> [Exercise prompt]
For this exercise, please reproduce the records below word for word, from the first line through the line with "if is_lower c".

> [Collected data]

(* ===== verification/Text.v ===== *)
(** * Characters and decimal numbers

    A Rust [String] is a list of characters here, a [char] an [ascii]: the code
    points below 256 (Latin-1) are represented.  The file has the character classes
    of [char], integer parsing as [from_str] does it, decimal printing, and the
    splitting of a text at the first character outside a class. *)

From Stdlib Require Export Ascii.
From S2P Require Import Prelude.

Abbreviation chars := (list ascii).
Abbreviation to_string := String.string_of_list_ascii.
Abbreviation of_string := String.list_ascii_of_string.

Definition code (c : ascii) : Z := Z.of_N (N_of_ascii c).

Definition in_range (lo hi : Z) (c : ascii) : bool := (lo <=? code c) && (code c <=? hi).

Definition is_ascii_digit (c : ascii) : bool := in_range 48 57 c.
Definition is_upper (c : ascii) : bool := in_range 65 90 c.
Definition is_lower (c : ascii) : bool := in_range 97 122 c.
Definition is_ascii_alphabetic (c : ascii) : bool := is_upper c || is_lower c.
Definition is_ascii_alphanumeric (c : ascii) : bool := is_ascii_alphabetic c || is_ascii_digit c.

(** [char::is_whitespace] below U+0100. *)
Definition is_whitespace (c : ascii) : bool :=
  in_range 9 13 c || (code c =? 32) || (code c =? 0x85) || (code c =? 0xA0).

(** [to_uppercase] on ASCII letters, and [to_lowercase] on Latin-1. *)
Definition to_upper (c : ascii) : ascii :=
  if is_lower c then ascii_of_N (N_of_ascii c - 32) else c.
Definition to_lower (c : ascii) : ascii :=
  if is_upper c || (in_range 0xC0 0xDE c && negb (code c =? 0xD7))
  then ascii_of_N (N_of_ascii c + 32) else c.

(** ** Splitting *)

Fixpoint take_while (p : ascii -> bool) (l : chars) : chars :=
  match l with
  | c :: l => if p c then c :: take_while p l else []
  | [] => []
  end.

Fixpoint drop_while (p : ascii -> bool) (l : chars) : chars :=
  match l with
  | c :: l' => if p c then drop_while p l' else l
  | [] => []
  end.

(** [l] does not begin with a character of [p]. *)
Definition stops (p : ascii -> bool) (l : chars) : Prop :=
  match l with c :: _ => p c = false | [] => True end.

(** ** Decimal numbers *)

Definition digit_val (c : ascii) : Z := code c - 48.
Definition digit_char (d : Z) : ascii := ascii_of_N (Z.to_N (d + 48)).

Definition digits_val (l : chars) : Z := fold_left (fun acc c => 10 * acc + digit_val c) l 0.

(** [from_str] of an integer type with the range [lo .. hi]: an optional sign, [-] for signed
    types only, and at least one digit. *)
Definition parse_int (lo hi : Z) (s : chars) : option Z :=
  let '(neg, ds) := match s with
                    | c :: r => if code c =? 43 then (false, r)
                                else if (code c =? 45) && (lo <? 0) then (true, r) else (false, s)
                    | [] => (false, [])
                    end in
  match ds with
  | [] => None
  | _ => if forallb is_ascii_digit ds then
           let v := if neg then - digits_val ds else digits_val ds in
           if (lo <=? v) && (v <=? hi) then Some v else None
         else None
  end.

Definition I64_MIN : Z := - 2 ^ 63.
Definition I64_MAX : Z := 2 ^ 63 - 1.
Definition parse_i64 : chars -> option Z := parse_int I64_MIN I64_MAX.
Definition parse_u8 : chars -> option Z := parse_int 0 255.

(** The digits of a natural number, most significant first; the fuel bounds their number. *)
Fixpoint dec_digits (fuel : nat) (n : Z) : chars :=
  match fuel with
  | O => []
  | S fuel => if n <? 10 then [digit_char n] else dec_digits fuel (n / 10) ++ [digit_char (n mod 10)]
  end.

(** [Display] of an integer. *)
Definition print_int (n : Z) : chars :=
  let ds := dec_digits (S (Z.to_nat (Z.log2 (Z.abs n)))) (Z.abs n) in
  if n <? 0 then "-"%char :: ds else ds.

(** ** Lemmas *)

Lemma take_while_app p l rest :
  forallb p l = true -> stops p rest -> take_while p (l ++ rest) = l.
Proof.
  induction l as [|c l IH]; simpl; intros Hl Hr.
  - destruct rest as [|c rest]; [done|]. simpl in *. by rewrite Hr.
  - apply andb_prop in Hl as [-> Hl]. by rewrite IH.
Qed.

Lemma drop_while_app p l rest :
  forallb p l = true -> stops p rest -> drop_while p (l ++ rest) = rest.
Proof.
  induction l as [|c l IH]; simpl; intros Hl Hr.
  - destruct rest as [|c rest]; [done|]. simpl in *. by rewrite Hr.
  - apply andb_prop in Hl as [-> Hl]. by rewrite IH.
Qed.

Lemma drop_while_length p l : (length (drop_while p l) <= length l)%nat.
Proof. induction l as [|c l IH]; simpl; [done|]. destruct (p c); simpl; lia. Qed.

Lemma code_digit d : 0 <= d < 10 -> code (digit_char d) = d + 48.
Proof.
  intros Hd. unfold code, digit_char. rewrite N_ascii_embedding by lia. lia.
Qed.

Lemma digit_char_digit d : 0 <= d < 10 -> is_ascii_digit (digit_char d) = true.
Proof. intros Hd. unfold is_ascii_digit, in_range. rewrite code_digit by done. lia. Qed.

Lemma dec_digits_digits fuel n : 0 <= n -> forallb is_ascii_digit (dec_digits fuel n) = true.
Proof.
  revert n. induction fuel as [|fuel IH]; intros n Hn; simpl; [done|].
  destruct (Z.ltb_spec n 10); simpl; [by rewrite digit_char_digit by lia|].
  rewrite forallb_app, IH by (apply Z.div_pos; lia). simpl.
  by rewrite digit_char_digit by (apply Z.mod_pos_bound; lia).
Qed.

Lemma dec_digits_nonempty fuel n : dec_digits (S fuel) n <> [].
Proof. simpl. destruct (n <? 10); [done|]. by destruct (dec_digits fuel (n / 10)). Qed.

Lemma dec_digits_val fuel n :
  0 <= n < 2 ^ (Z.of_nat fuel) -> (0 < fuel)%nat -> digits_val (dec_digits fuel n) = n.
Proof.
  revert n. induction fuel as [|fuel IH]; intros n Hn Hf; [lia|].
  cbn [dec_digits]. destruct (Z.ltb_spec n 10).
  { unfold digits_val, digit_val. simpl. rewrite code_digit; lia. }
  assert (Hfuel : fuel <> 0%nat) by (intros ->; simpl in Hn; lia).
  assert (Hdiv : 0 <= n / 10 < 2 ^ Z.of_nat fuel).
  { split; [apply Z.div_pos; lia|]. apply Z.div_lt_upper_bound; [lia|].
    rewrite Nat2Z.inj_succ, Z.pow_succ_r in Hn by lia. lia. }
  unfold digits_val in *. rewrite fold_left_app, IH by lia. cbn [fold_left].
  pose proof (Z.mod_pos_bound n 10 ltac:(lia)). unfold digit_val. rewrite code_digit by lia.
  pose proof (Z.div_mod n 10). lia.
Qed.

Lemma print_digits_val n :
  0 <= n -> digits_val (dec_digits (S (Z.to_nat (Z.log2 n))) n) = n.
Proof.
  intros Hn. apply dec_digits_val; [|lia].
  rewrite Nat2Z.inj_succ, Z2Nat.id by apply Z.log2_nonneg.
  destruct (Z.eq_dec n 0) as [->|]; [done|]. split; [done|]. apply Z.log2_spec. lia.
Qed.

(** A printed integer of the range is parsed back. *)
Lemma parse_print_int lo hi n :
  lo <= n <= hi -> lo <= 0 -> parse_int lo hi (print_int n) = Some n.
Proof.
  intros Hn Hlo. unfold print_int. set (ds := dec_digits _ _).
  assert (Hd : forallb is_ascii_digit ds = true) by (apply dec_digits_digits; lia).
  assert (Hv : digits_val ds = Z.abs n) by (apply print_digits_val; lia).
  assert (Hne : ds <> []) by apply dec_digits_nonempty.
  clearbody ds. unfold parse_int. destruct (Z.ltb_spec n 0).
  - replace (code "-" =? 43) with false by done. replace (code "-" =? 45) with true by done.
    replace (lo <? 0) with true by lia. simpl. destruct ds as [|c ds]; [done|]. rewrite Hd.
    replace (- digits_val (c :: ds)) with n by lia.
    replace (lo <=? n) with true by lia. by replace (n <=? hi) with true by lia.
  - destruct ds as [|c ds]; [done|]. 
    assert (Hc : is_ascii_digit c = true) by (by destruct (andb_prop _ _ Hd)).
    unfold is_ascii_digit, in_range in Hc. replace (code c =? 43) with false by lia.
    replace (code c =? 45) with false by lia. simpl andb. cbv iota. rewrite Hd, Hv.
    replace (Z.abs n) with n by lia.
    replace (lo <=? n) with true by lia. replace (n <=? hi) with true by lia. done.
Qed.

Lemma forallb_rev {A} (p : A -> bool) l : forallb p (rev l) = forallb p l.
Proof. induction l as [|x l IH]; cbn; [done|]. rewrite forallb_app, IH. cbn. rewrite andb_true_r. apply andb_comm. Qed.

Lemma print_int_digits n : 0 <= n -> forallb is_ascii_digit (print_int n) = true.
Proof. intros Hn. unfold print_int. replace (n <? 0) with false by lia. apply dec_digits_digits. lia. Qed.

(** A printed number at the end of a text, after a character that is not a digit, can be read off. *)
Definition end_digits (s : chars) : chars := take_while is_ascii_digit (rev s).

Lemma end_digits_number a c n : is_ascii_digit c = false -> 0 <= n -> end_digits (a ++ c :: print_int n) = rev (print_int n).
Proof.
  intros Hc Hn. unfold end_digits. rewrite rev_app_distr. cbn [rev]. rewrite <- app_assoc. apply take_while_app; [|done].
  rewrite forallb_rev. by apply print_int_digits.
Qed.

Lemma end_number_inj a b c d n k :
  is_ascii_digit c = false -> is_ascii_digit d = false -> 0 <= n -> 0 <= k -> a ++ c :: print_int n = b ++ d :: print_int k -> n = k.
Proof.
  intros Hc Hd Hn Hk E. apply (f_equal end_digits) in E. rewrite !end_digits_number in E by done. apply (f_equal (@rev ascii)) in E.
  rewrite !rev_involutive in E. pose proof (parse_print_int 0 (Z.max n k) n ltac:(lia) ltac:(lia)) as P.
  rewrite E, (parse_print_int 0 (Z.max n k) k) in P by lia. congruence.
Qed.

> [Exercise result]
(* ===== verification/Text.v ===== *)
(** * Characters and decimal numbers

    A Rust [String] is a list of characters here, a [char] an [ascii]: the code
    points below 256 (Latin-1) are represented.  The file has the character classes
    of [char], integer parsing as [from_str] does it, decimal printing, and the
    splitting of a text at the first character outside a class. *)

From Stdlib Require Export Ascii.
From S2P Require Import Prelude.

Abbreviation chars := (list ascii).
Abbreviation to_string := String.string_of_list_ascii.
Abbreviation of_string := String.list_ascii_of_string.

Definition code (c : ascii) : Z := Z.of_N (N_of_ascii c).

Definition in_range (lo hi : Z) (c : ascii) : bool := (lo <=? code c) && (code c <=? hi).

Definition is_ascii_digit (c : ascii) : bool := in_range 48 57 c.
Definition is_upper (c : ascii) : bool := in_range 65 90 c.
Definition is_lower (c : ascii) : bool := in_range 97 122 c.
Definition is_ascii_alphabetic (c : ascii) : bool := is_upper c || is_lower c.
Definition is_ascii_alphanumeric (c : ascii) : bool := is_ascii_alphabetic c || is_ascii_digit c.

(** [char::is_whitespace] below U+0100. *)
Definition is_whitespace (c : ascii) : bool :=
  in_range 9 13 c || (code c =? 32) || (code c =? 0x85) || (code c =? 0xA0).

(** [to_uppercase] on ASCII letters, and [to_lowercase] on Latin-1. *)
Definition to_upper (c : ascii) : ascii :=
  if is_lower c then ascii_of_N (N_of_ascii c - 32) else c.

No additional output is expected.